=== EXERCISE MATERIALS ===

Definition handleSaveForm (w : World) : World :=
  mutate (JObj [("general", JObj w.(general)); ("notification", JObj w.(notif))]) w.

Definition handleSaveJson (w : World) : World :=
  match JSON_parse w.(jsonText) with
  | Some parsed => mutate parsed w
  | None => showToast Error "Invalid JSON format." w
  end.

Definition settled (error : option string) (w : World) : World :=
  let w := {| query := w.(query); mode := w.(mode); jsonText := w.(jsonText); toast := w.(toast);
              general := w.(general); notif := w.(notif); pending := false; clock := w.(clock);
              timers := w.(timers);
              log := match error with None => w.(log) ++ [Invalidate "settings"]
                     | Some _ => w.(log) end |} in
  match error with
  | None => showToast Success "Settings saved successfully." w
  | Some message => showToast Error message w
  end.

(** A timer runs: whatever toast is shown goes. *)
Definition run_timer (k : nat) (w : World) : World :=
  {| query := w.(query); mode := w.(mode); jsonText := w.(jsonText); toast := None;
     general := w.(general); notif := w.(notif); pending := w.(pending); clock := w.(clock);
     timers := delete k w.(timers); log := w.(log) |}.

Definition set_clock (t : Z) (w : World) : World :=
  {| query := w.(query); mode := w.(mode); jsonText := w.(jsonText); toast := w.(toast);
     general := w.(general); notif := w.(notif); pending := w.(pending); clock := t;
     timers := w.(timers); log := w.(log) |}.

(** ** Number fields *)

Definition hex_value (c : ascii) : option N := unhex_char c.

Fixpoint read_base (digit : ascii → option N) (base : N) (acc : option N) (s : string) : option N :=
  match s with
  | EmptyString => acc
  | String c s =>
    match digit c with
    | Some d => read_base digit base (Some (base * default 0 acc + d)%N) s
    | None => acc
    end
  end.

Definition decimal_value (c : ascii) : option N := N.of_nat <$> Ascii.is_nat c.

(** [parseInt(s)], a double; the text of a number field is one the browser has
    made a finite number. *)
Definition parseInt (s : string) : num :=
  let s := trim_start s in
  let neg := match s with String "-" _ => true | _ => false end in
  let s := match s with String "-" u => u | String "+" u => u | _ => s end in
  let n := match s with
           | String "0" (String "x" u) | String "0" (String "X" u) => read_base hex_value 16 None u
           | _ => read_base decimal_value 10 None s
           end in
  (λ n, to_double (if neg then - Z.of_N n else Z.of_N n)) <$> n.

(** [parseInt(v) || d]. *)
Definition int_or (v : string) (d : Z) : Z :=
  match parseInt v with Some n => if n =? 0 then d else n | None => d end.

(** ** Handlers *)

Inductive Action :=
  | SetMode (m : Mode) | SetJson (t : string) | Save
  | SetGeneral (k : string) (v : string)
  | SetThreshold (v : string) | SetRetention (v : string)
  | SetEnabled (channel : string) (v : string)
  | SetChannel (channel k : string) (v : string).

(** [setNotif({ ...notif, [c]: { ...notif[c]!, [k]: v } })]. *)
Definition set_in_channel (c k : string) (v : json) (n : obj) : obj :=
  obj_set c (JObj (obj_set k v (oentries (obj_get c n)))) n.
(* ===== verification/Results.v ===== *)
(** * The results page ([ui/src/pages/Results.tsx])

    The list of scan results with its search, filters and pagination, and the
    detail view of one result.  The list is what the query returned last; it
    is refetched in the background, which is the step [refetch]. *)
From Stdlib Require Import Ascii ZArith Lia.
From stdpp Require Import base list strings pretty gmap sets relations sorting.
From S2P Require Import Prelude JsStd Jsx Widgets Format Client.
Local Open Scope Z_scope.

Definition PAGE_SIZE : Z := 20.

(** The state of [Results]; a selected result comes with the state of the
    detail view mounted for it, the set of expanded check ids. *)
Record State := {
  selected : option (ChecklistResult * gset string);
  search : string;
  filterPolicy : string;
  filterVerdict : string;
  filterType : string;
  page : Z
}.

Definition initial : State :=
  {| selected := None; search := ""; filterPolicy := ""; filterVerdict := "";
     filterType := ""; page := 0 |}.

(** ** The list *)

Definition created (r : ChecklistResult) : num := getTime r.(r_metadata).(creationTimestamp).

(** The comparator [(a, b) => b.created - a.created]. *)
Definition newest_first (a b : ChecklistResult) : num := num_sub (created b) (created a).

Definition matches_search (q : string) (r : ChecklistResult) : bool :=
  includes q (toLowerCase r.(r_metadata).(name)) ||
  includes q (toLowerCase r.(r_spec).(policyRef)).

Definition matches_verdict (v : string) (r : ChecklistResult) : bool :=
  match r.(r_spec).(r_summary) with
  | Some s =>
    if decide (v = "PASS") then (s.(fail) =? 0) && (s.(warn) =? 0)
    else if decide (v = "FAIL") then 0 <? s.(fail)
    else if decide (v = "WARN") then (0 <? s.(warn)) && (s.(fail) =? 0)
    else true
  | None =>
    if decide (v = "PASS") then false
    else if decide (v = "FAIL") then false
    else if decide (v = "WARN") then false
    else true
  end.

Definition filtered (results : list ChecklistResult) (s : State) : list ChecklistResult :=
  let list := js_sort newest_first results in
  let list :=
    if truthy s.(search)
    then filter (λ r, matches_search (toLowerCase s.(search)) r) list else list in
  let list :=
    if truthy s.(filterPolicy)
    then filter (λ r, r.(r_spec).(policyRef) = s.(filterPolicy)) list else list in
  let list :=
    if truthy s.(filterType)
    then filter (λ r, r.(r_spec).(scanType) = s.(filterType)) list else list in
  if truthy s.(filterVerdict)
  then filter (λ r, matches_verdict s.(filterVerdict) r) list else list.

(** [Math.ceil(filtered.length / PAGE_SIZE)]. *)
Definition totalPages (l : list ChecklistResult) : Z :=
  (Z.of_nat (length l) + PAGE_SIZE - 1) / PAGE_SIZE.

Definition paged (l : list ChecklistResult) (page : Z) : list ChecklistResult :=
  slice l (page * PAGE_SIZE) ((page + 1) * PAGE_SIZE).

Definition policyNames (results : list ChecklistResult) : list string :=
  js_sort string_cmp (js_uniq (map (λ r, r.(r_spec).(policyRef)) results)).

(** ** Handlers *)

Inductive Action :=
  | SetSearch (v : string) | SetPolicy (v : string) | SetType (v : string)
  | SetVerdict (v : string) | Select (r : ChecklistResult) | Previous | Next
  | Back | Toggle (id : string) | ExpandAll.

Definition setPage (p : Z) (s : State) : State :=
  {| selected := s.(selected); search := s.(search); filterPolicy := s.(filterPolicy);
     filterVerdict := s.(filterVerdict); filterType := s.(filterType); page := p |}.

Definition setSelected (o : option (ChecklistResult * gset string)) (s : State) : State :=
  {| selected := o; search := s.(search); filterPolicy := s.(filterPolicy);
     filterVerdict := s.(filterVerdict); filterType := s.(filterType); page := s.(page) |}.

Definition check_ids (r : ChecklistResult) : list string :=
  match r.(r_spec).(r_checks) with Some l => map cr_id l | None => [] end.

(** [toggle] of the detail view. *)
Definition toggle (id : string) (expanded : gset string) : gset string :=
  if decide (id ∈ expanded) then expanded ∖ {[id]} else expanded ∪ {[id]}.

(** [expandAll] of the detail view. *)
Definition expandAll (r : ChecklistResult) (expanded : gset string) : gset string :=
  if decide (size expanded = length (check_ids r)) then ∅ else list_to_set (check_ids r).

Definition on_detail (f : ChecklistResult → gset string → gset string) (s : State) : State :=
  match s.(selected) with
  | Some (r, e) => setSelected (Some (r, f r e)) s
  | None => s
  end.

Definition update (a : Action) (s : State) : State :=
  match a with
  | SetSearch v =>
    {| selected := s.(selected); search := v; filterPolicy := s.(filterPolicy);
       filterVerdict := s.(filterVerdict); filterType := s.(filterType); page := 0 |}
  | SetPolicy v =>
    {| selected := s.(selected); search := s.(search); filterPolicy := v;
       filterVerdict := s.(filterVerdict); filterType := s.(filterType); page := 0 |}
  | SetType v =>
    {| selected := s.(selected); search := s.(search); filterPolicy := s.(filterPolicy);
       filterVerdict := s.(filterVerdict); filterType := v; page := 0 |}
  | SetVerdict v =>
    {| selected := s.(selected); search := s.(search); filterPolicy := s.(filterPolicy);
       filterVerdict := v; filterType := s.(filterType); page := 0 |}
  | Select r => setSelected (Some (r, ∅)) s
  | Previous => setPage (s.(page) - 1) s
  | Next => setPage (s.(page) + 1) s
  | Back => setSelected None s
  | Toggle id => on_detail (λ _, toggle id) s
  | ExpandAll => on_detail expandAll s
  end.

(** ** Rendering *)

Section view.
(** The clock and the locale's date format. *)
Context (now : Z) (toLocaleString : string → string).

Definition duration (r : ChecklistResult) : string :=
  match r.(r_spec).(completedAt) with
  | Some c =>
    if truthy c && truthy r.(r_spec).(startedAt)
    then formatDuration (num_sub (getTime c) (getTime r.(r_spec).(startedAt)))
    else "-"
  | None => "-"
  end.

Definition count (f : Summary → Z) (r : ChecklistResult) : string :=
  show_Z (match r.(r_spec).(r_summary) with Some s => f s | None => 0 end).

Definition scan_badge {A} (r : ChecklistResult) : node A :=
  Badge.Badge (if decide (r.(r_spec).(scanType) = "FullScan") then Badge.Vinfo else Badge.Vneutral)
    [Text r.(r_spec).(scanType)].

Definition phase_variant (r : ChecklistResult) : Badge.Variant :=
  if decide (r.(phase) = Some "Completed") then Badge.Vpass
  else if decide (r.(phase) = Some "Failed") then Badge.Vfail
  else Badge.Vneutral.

===

▸ **WORK REQUEST**
Please copy the lines above from the line with "Definition parseInt (s" up to and including the line with "SetRetention (v : string)", exactly as written and with nothing else.

▸ **EXERCISE SOLUTION**
Definition parseInt (s : string) : num :=
  let s := trim_start s in
  let neg := match s with String "-" _ => true | _ => false end in
  let s := match s with String "-" u => u | String "+" u => u | _ => s end in
  let n := match s with
           | String "0" (String "x" u) | String "0" (String "X" u) => read_base hex_value 16 None u
           | _ => read_base decimal_value 10 None s
           end in
  (λ n, to_double (if neg then - Z.of_N n else Z.of_N n)) <$> n.

(** [parseInt(v) || d]. *)
Definition int_or (v : string) (d : Z) : Z :=
  match parseInt v with Some n => if n =? 0 then d else n | None => d end.

(** ** Handlers *)

Inductive Action :=
  | SetMode (m : Mode) | SetJson (t : string) | Save
  | SetGeneral (k : string) (v : string)
  | SetThreshold (v : string) | SetRetention (v : string)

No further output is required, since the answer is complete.